Definition route_of (snap : SSHRouteSnapshot) : result route_error Route :=
  try target := endpoint (Target snap) in
  try jump := match Jump snap with Some j => (try e := endpoint j in Ok (Some e)) | None => Ok None end in
  try socks := match sn_config snap with
               | Some c => if bool_decide (Mode c = ConnectionSOCKS5) then (try s := socks_of c in Ok (Some s)) else Ok None
               | None => Ok None
               end in
  Ok (MkRoute target (mode snap) jump socks).

(** [dialRoute]: an error of its own, or what the dial did. *)
Definition dialRoute (net : network) (snap : SSHRouteSnapshot) : result route_error dialled :=
  try route := route_of snap in Ok (DialRouteContext net route).

(** *** Errors *)

Definition cause_of (e : dial_err) : cause := match e with RouteFailed _ c => c | PlainError c => c end.
Definition safeRouteError (e : dial_err) : route_error :=
  let re := match e with
            | RouteFailed re _ => MkRouteError (if bool_decide (Reason re = "ssh_auth_failed") then "ssh_authentication_failed" else Reason re) (Stage re) (Role re)
            | PlainError _ => MkRouteError "ssh_connection_failed" "target_connect" "target"
            end in
  let reason := match cause_of e with
                | HostKeyMismatchError _ => "ssh_host_key_mismatch"
                | HostKeyUnverifiedError _ => "ssh_host_key_unverified"
                | ContextError DeadlineExceeded => "ssh_timeout"
                | _ => Reason re
                end in
  routeFailure reason (Stage re) (Role re).

(** [recordMismatch]: the server whose key has to be recorded and the key. *)
Definition mismatch_to_record (snap : SSHRouteSnapshot) (e : dial_err) : result route_error (option (loaded * string)) :=
  match cause_of e with
  | HostKeyMismatchError key | HostKeyUnverifiedError key =>
      let srv := match e with
                 | RouteFailed re _ => if bool_decide (Role re = "jump") then Jump snap else Some (Target snap)
                 | PlainError _ => Some (Target snap)
                 end in
      match srv with
      | None => Err InternalError
      | Some l =>
          if bool_decide (HostKeySeen (l_server l) = Some key) && bool_decide (is_Some (HostKeyMismatchAt (l_server l)))
          then Ok None else Ok (Some (l, key))
      end
  | _ => Ok None
  end.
------------------------------------------------------------
#### Your objective:
Would you repeat each line above exactly as it stands?

#### Answer section:
Definition route_of (snap : SSHRouteSnapshot) : result route_error Route :=
  try target := endpoint (Target snap) in
  try jump := match Jump snap with Some j => (try e := endpoint j in Ok (Some e)) | None => Ok None end in
  try socks := match sn_config snap with
               | Some c => if bool_decide (Mode c = ConnectionSOCKS5) then (try s := socks_of c in Ok (Some s)) else Ok None
               | None => Ok None
               end in
  Ok (MkRoute target (mode snap) jump socks).

(** [dialRoute]: an error of its own, or what the dial did. *)
Definition dialRoute (net : network) (snap : SSHRouteSnapshot) : result route_error dialled :=
  try route := route_of snap in Ok (DialRouteContext net route).

(** *** Errors *)

Definition cause_of (e : dial_err) : cause := match e with RouteFailed _ c => c | PlainError c => c end.
Definition safeRouteError (e : dial_err) : route_error :=
  let re := match e with
            | RouteFailed re _ => MkRouteError (if bool_decide (Reason re = "ssh_auth_failed") then "ssh_authentication_failed" else Reason re) (Stage re) (Role re)
            | PlainError _ => MkRouteError "ssh_connection_failed" "target_connect" "target"
            end in
  let reason := match cause_of e with
                | HostKeyMismatchError _ => "ssh_host_key_mismatch"
                | HostKeyUnverifiedError _ => "ssh_host_key_unverified"
                | ContextError DeadlineExceeded => "ssh_timeout"
                | _ => Reason re
                end in
  routeFailure reason (Stage re) (Role re).

(** [recordMismatch]: the server whose key has to be recorded and the key. *)
Definition mismatch_to_record (snap : SSHRouteSnapshot) (e : dial_err) : result route_error (option (loaded * string)) :=
  match cause_of e with
  | HostKeyMismatchError key | HostKeyUnverifiedError key =>
      let srv := match e with
                 | RouteFailed re _ => if bool_decide (Role re = "jump") then Jump snap else Some (Target snap)
                 | PlainError _ => Some (Target snap)
                 end in
      match srv with
      | None => Err InternalError
      | Some l =>
          if bool_decide (HostKeySeen (l_server l) = Some key) && bool_decide (is_Some (HostKeyMismatchAt (l_server l)))
          then Ok None else Ok (Some (l, key))
      end
  | _ => Ok None
  end.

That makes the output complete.